§ **ACTION ITEM**
Print the whole listing below again, exactly as given.

§ **SOURCE DATA**
◆ ◆ ◆ ◆ ◆ ◆ ◆

End Methods.
End WebSearchService.

(** ** The public operations of the connectors, taken together *)

Inductive operation :=
  | github_createIssue | github_createBranch | github_createPullRequest
  | github_listIssues | github_getRepositoryInfo
  | notion_createPage | notion_searchPages | notion_updatePage
  | notion_getPage | notion_listDatabasePages
  | calendar_createEvent | calendar_listEvents
  | calendar_updateEvent | calendar_deleteEvent
  | web_search | web_extractContent | web_researchTopic | web_validateContent.

(** The service singletons of index.ts. *)
Record Services := {
  githubService : GitHubService.t;
  notionService : NotionService.t;
  calendarService : GoogleCalendarService.t;
  webSearchService : WebSearchService.t }.

Definition perform (rt : Runtime) (w : World) (sv : Services)
  (op : operation) (args : jsval) : M ToolResult :=
  match op with
  | github_createIssue => GitHubService.createIssue rt w (githubService sv) args
  | github_createBranch => GitHubService.createBranch rt w (githubService sv) args
  | github_createPullRequest => GitHubService.createPullRequest rt w (githubService sv) args
  | github_listIssues => GitHubService.listIssues rt w (githubService sv) args
  | github_getRepositoryInfo => GitHubService.getRepositoryInfo rt w (githubService sv)
  | notion_createPage => NotionService.createPage rt w (notionService sv) args
  | notion_searchPages => NotionService.searchPages rt w (notionService sv) args
  | notion_updatePage => NotionService.updatePage rt w args
  | notion_getPage => NotionService.getPage rt w args
  | notion_listDatabasePages => NotionService.listDatabasePages rt w (notionService sv) args
  | calendar_createEvent => GoogleCalendarService.createEvent rt w args
  | calendar_listEvents => GoogleCalendarService.listEvents rt w args
  | calendar_updateEvent => GoogleCalendarService.updateEvent rt w args
  | calendar_deleteEvent => GoogleCalendarService.deleteEvent rt w args
  | web_search => WebSearchService.search rt w (webSearchService sv) args
  | web_extractContent => WebSearchService.extractContent rt w (webSearchService sv) args
  | web_researchTopic => WebSearchService.researchTopic rt w (webSearchService sv) args
  | web_validateContent => WebSearchService.validateContent rt w (webSearchService sv) 0 args
  end.

(** The shape an operation declares for its argument bag;
    [getRepositoryInfo] takes no argument. *)
Definition declared_shape (op : operation) : option zschema :=
  match op with
  | github_createIssue => Some GitHubService.createIssue_schema
  | github_createBranch => Some GitHubService.createBranch_schema
  | github_createPullRequest => Some GitHubService.createPullRequest_schema
  | github_listIssues => Some GitHubService.listIssues_schema
  | github_getRepositoryInfo => None
  | notion_createPage => Some NotionService.createPage_schema
  | notion_searchPages => Some NotionService.searchPages_schema
  | notion_updatePage => Some NotionService.updatePage_schema
  | notion_getPage => Some NotionService.getPage_schema
  | notion_listDatabasePages => Some NotionService.listDatabasePages_schema
  | calendar_createEvent => Some GoogleCalendarService.createEvent_schema
  | calendar_listEvents => Some GoogleCalendarService.listEvents_schema
  | calendar_updateEvent => Some GoogleCalendarService.updateEvent_schema
  | calendar_deleteEvent => Some GoogleCalendarService.deleteEvent_schema
  | web_search => Some WebSearchService.search_schema
  | web_extractContent => Some WebSearchService.extractContent_schema
  | web_researchTopic => Some WebSearchService.researchTopic_schema
  | web_validateContent => Some WebSearchService.validateContent_schema
  end.

(** The bag an operation validates: four methods declare [args: any = {}]. *)
Definition received (op : operation) (args : jsval) : jsval :=
  match op with
  | github_listIssues | notion_listDatabasePages
  | calendar_createEvent | calendar_listEvents => default_empty args
  | _ => args
  end.

(** The message that opens the error an operation throws from its [catch];
    [None] for the operations whose [catch] returns a result instead. *)
Definition failure_prefix (op : operation) : option string :=
  match op with
  | github_createIssue => Some "Failed to create GitHub issue: "
  | github_createBranch => Some "Failed to create GitHub branch: "
  | github_createPullRequest => Some "Failed to create GitHub pull request: "
  | github_listIssues => Some "Failed to list GitHub issues: "
  | github_getRepositoryInfo => Some "Failed to get repository info: "
  | notion_createPage => Some "Failed to create Notion page: "
  | notion_searchPages => Some "Failed to search Notion pages: "
  | notion_updatePage => Some "Failed to update Notion page: "
  | notion_getPage => Some "Failed to get Notion page: "
  | notion_listDatabasePages => Some "Failed to list database pages: "
  | calendar_listEvents => Some "Failed to list calendar events: "
  | calendar_updateEvent => Some "Failed to update calendar event: "
  | calendar_deleteEvent => Some "Failed to delete calendar event: "
  | calendar_createEvent
  | web_search | web_extractContent | web_researchTopic | web_validateContent => None
  end.
(** * Page Capture to Click: the capture-and-stitch pipeline of content.js

    A shallow embedding of the content script: scroll-context
    resolution, occlusion suppression, the capture sequencer, the two
    stitchers and the session controller, followed by the properties
    of the design document that the code is checked against.

    Conventions.  A JavaScript number is represented by the rational
    ([Q]) it denotes.  Addition, subtraction and multiplication round
    their exact result to the 53 significant bits of a binary64, ties
    to even ([Js.add], [Js.sub], [Js.mul]); the exponent range is not
    bounded, so neither underflow nor the overflow to infinity is
    represented.  Comparisons, [Math.ceil] ([Qceiling]) and
    [Math.round] ([fun x => Qfloor (x + 1/2)], halves round up) are
    exact, as they are on doubles.  DOM quantities that the platform
    reports as integers (scrollHeight, clientHeight, image and canvas
    sizes) and the results of [Math.ceil] and [Math.round] are [Z];
    sums, differences and products of these integers are exact, as
    they are on doubles up to 2^53.  The page's elements are stored in
    document order in a list; an element is referred to by its
    position in that list. *)

From Stdlib Require Import ZArith QArith Qround Lia Lqa.
From Stdlib Require PrimFloat FloatOps SpecFloat Uint63.
From stdpp Require Import base option list strings pretty.

Local Open Scope Z_scope.

(** ** Numbers *)

Module Js.

(** The quotient [n / d] ([0 < d]) rounded to the nearest integer, a
    tie to the even one. *)
Definition divNearestEven (n d : Z) : Z :=
  let q := n / d in
  match 2 * (n mod d) ?= d with
  | Lt => q
  | Gt => q + 1
  | Eq => if Z.even q then q else q + 1
  end.

(** [floor (log2 (n / d))] for [0 < n] and [0 < d]. *)
Definition ilog2 (n d : Z) : Z :=
  let k := Z.log2 n - Z.log2 d in
  if 0 <=? k
  then (if d * 2 ^ k <=? n then k else k - 1)
  else (if d <=? n * 2 ^ (- k) then k else k - 1).

(** Rounding to binary64 precision: [x] lies between [2 ^ (e + 52)] and
    [2 ^ (e + 53)] in magnitude and is rounded to the nearest multiple
    of [2 ^ e], a tie to the one with an even significand. *)
Definition round64 (x : Q) : Q :=
  let n := Qnum (Qred x) in
  let d := Zpos (Qden (Qred x)) in
  match n with
  | 0 => 0%Q
  | _ =>
      let e := ilog2 (Z.abs n) d - 52 in
      if 0 <=? e
      then inject_Z (divNearestEven n (d * 2 ^ e) * 2 ^ e)
      else Qred (Qmake (divNearestEven (n * 2 ^ (- e)) d) (Z.to_pos (2 ^ (- e))))
  end.

(** [x + y], [x - y] and [x * y] on numbers. *)
Definition add (x y : Q) : Q := round64 (x + y).
Definition sub (x y : Q) : Q := round64 (x - y).
Definition mul (x y : Q) : Q := round64 (x * y).

(** The number a decimal literal denotes. *)
Definition num (literal : Q) : Q := round64 literal.

Definition ceil (x : Q) : Z := Qceiling x.

Definition round (x : Q) : Z := Qfloor (x + (1 # 2)).

(** [x < y] on numbers, as a boolean. *)
Definition ltb (x y : Q) : bool := negb (Qle_bool y x).

(** [x <= y] on numbers, as a boolean. *)
Definition leb (x y : Q) : bool := Qle_bool x y.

◆ ◆ ◆ ◆ ◆ ◆ ◆

§ **ANSWER BOX**
End Methods.
End WebSearchService.

(** ** The public operations of the connectors, taken together *)

Inductive operation :=
  | github_createIssue | github_createBranch | github_createPullRequest
  | github_listIssues | github_getRepositoryInfo
  | notion_createPage | notion_searchPages | notion_updatePage
  | notion_getPage | notion_listDatabasePages
  | calendar_createEvent | calendar_listEvents
  | calendar_updateEvent | calendar_deleteEvent
  | web_search | web_extractContent | web_researchTopic | web_validateContent.

(** The service singletons of index.ts. *)
Record Services := {
  githubService : GitHubService.t;
  notionService : NotionService.t;
  calendarService : GoogleCalendarService.t;
  webSearchService : WebSearchService.t }.

Definition perform (rt : Runtime) (w : World) (sv : Services)
  (op : operation) (args : jsval) : M ToolResult :=
  match op with
  | github_createIssue => GitHubService.createIssue rt w (githubService sv) args
  | github_createBranch => GitHubService.createBranch rt w (githubService sv) args
  | github_createPullRequest => GitHubService.createPullRequest rt w (githubService sv) args
  | github_listIssues => GitHubService.listIssues rt w (githubService sv) args
  | github_getRepositoryInfo => GitHubService.getRepositoryInfo rt w (githubService sv)
  | notion_createPage => NotionService.createPage rt w (notionService sv) args
  | notion_searchPages => NotionService.searchPages rt w (notionService sv) args
  | notion_updatePage => NotionService.updatePage rt w args
  | notion_getPage => NotionService.getPage rt w args
  | notion_listDatabasePages => NotionService.listDatabasePages rt w (notionService sv) args
  | calendar_createEvent => GoogleCalendarService.createEvent rt w args
  | calendar_listEvents => GoogleCalendarService.listEvents rt w args
  | calendar_updateEvent => GoogleCalendarService.updateEvent rt w args
  | calendar_deleteEvent => GoogleCalendarService.deleteEvent rt w args
  | web_search => WebSearchService.search rt w (webSearchService sv) args
  | web_extractContent => WebSearchService.extractContent rt w (webSearchService sv) args
  | web_researchTopic => WebSearchService.researchTopic rt w (webSearchService sv) args
  | web_validateContent => WebSearchService.validateContent rt w (webSearchService sv) 0 args
  end.

(** The shape an operation declares for its argument bag;
    [getRepositoryInfo] takes no argument. *)
Definition declared_shape (op : operation) : option zschema :=
  match op with
  | github_createIssue => Some GitHubService.createIssue_schema
  | github_createBranch => Some GitHubService.createBranch_schema
  | github_createPullRequest => Some GitHubService.createPullRequest_schema
  | github_listIssues => Some GitHubService.listIssues_schema
  | github_getRepositoryInfo => None
  | notion_createPage => Some NotionService.createPage_schema
  | notion_searchPages => Some NotionService.searchPages_schema
  | notion_updatePage => Some NotionService.updatePage_schema
  | notion_getPage => Some NotionService.getPage_schema
  | notion_listDatabasePages => Some NotionService.listDatabasePages_schema
  | calendar_createEvent => Some GoogleCalendarService.createEvent_schema
  | calendar_listEvents => Some GoogleCalendarService.listEvents_schema
  | calendar_updateEvent => Some GoogleCalendarService.updateEvent_schema
  | calendar_deleteEvent => Some GoogleCalendarService.deleteEvent_schema
  | web_search => Some WebSearchService.search_schema
  | web_extractContent => Some WebSearchService.extractContent_schema
  | web_researchTopic => Some WebSearchService.researchTopic_schema
  | web_validateContent => Some WebSearchService.validateContent_schema
  end.

(** The bag an operation validates: four methods declare [args: any = {}]. *)
Definition received (op : operation) (args : jsval) : jsval :=
  match op with
  | github_listIssues | notion_listDatabasePages
  | calendar_createEvent | calendar_listEvents => default_empty args
  | _ => args
  end.

(** The message that opens the error an operation throws from its [catch];
    [None] for the operations whose [catch] returns a result instead. *)
Definition failure_prefix (op : operation) : option string :=
  match op with
  | github_createIssue => Some "Failed to create GitHub issue: "
  | github_createBranch => Some "Failed to create GitHub branch: "
  | github_createPullRequest => Some "Failed to create GitHub pull request: "
  | github_listIssues => Some "Failed to list GitHub issues: "
  | github_getRepositoryInfo => Some "Failed to get repository info: "
  | notion_createPage => Some "Failed to create Notion page: "
  | notion_searchPages => Some "Failed to search Notion pages: "
  | notion_updatePage => Some "Failed to update Notion page: "
  | notion_getPage => Some "Failed to get Notion page: "
  | notion_listDatabasePages => Some "Failed to list database pages: "
  | calendar_listEvents => Some "Failed to list calendar events: "
  | calendar_updateEvent => Some "Failed to update calendar event: "
  | calendar_deleteEvent => Some "Failed to delete calendar event: "
  | calendar_createEvent
  | web_search | web_extractContent | web_researchTopic | web_validateContent => None
  end.
(** * Page Capture to Click: the capture-and-stitch pipeline of content.js

    A shallow embedding of the content script: scroll-context
    resolution, occlusion suppression, the capture sequencer, the two
    stitchers and the session controller, followed by the properties
    of the design document that the code is checked against.

    Conventions.  A JavaScript number is represented by the rational
    ([Q]) it denotes.  Addition, subtraction and multiplication round
    their exact result to the 53 significant bits of a binary64, ties
    to even ([Js.add], [Js.sub], [Js.mul]); the exponent range is not
    bounded, so neither underflow nor the overflow to infinity is
    represented.  Comparisons, [Math.ceil] ([Qceiling]) and
    [Math.round] ([fun x => Qfloor (x + 1/2)], halves round up) are
    exact, as they are on doubles.  DOM quantities that the platform
    reports as integers (scrollHeight, clientHeight, image and canvas
    sizes) and the results of [Math.ceil] and [Math.round] are [Z];
    sums, differences and products of these integers are exact, as
    they are on doubles up to 2^53.  The page's elements are stored in
    document order in a list; an element is referred to by its
    position in that list. *)

From Stdlib Require Import ZArith QArith Qround Lia Lqa.
From Stdlib Require PrimFloat FloatOps SpecFloat Uint63.
From stdpp Require Import base option list strings pretty.

Local Open Scope Z_scope.

(** ** Numbers *)

Module Js.

(** The quotient [n / d] ([0 < d]) rounded to the nearest integer, a
    tie to the even one. *)
Definition divNearestEven (n d : Z) : Z :=
  let q := n / d in
  match 2 * (n mod d) ?= d with
  | Lt => q
  | Gt => q + 1
  | Eq => if Z.even q then q else q + 1
  end.

(** [floor (log2 (n / d))] for [0 < n] and [0 < d]. *)
Definition ilog2 (n d : Z) : Z :=
  let k := Z.log2 n - Z.log2 d in
  if 0 <=? k
  then (if d * 2 ^ k <=? n then k else k - 1)
  else (if d <=? n * 2 ^ (- k) then k else k - 1).

(** Rounding to binary64 precision: [x] lies between [2 ^ (e + 52)] and
    [2 ^ (e + 53)] in magnitude and is rounded to the nearest multiple
    of [2 ^ e], a tie to the one with an even significand. *)
Definition round64 (x : Q) : Q :=
  let n := Qnum (Qred x) in
  let d := Zpos (Qden (Qred x)) in
  match n with
  | 0 => 0%Q
  | _ =>
      let e := ilog2 (Z.abs n) d - 52 in
      if 0 <=? e
      then inject_Z (divNearestEven n (d * 2 ^ e) * 2 ^ e)
      else Qred (Qmake (divNearestEven (n * 2 ^ (- e)) d) (Z.to_pos (2 ^ (- e))))
  end.

(** [x + y], [x - y] and [x * y] on numbers. *)
Definition add (x y : Q) : Q := round64 (x + y).
Definition sub (x y : Q) : Q := round64 (x - y).
Definition mul (x y : Q) : Q := round64 (x * y).

(** The number a decimal literal denotes. *)
Definition num (literal : Q) : Q := round64 literal.

Definition ceil (x : Q) : Z := Qceiling x.

Definition round (x : Q) : Z := Qfloor (x + (1 # 2)).

(** [x < y] on numbers, as a boolean. *)
Definition ltb (x y : Q) : bool := negb (Qle_bool y x).

(** [x <= y] on numbers, as a boolean. *)
Definition leb (x y : Q) : bool := Qle_bool x y.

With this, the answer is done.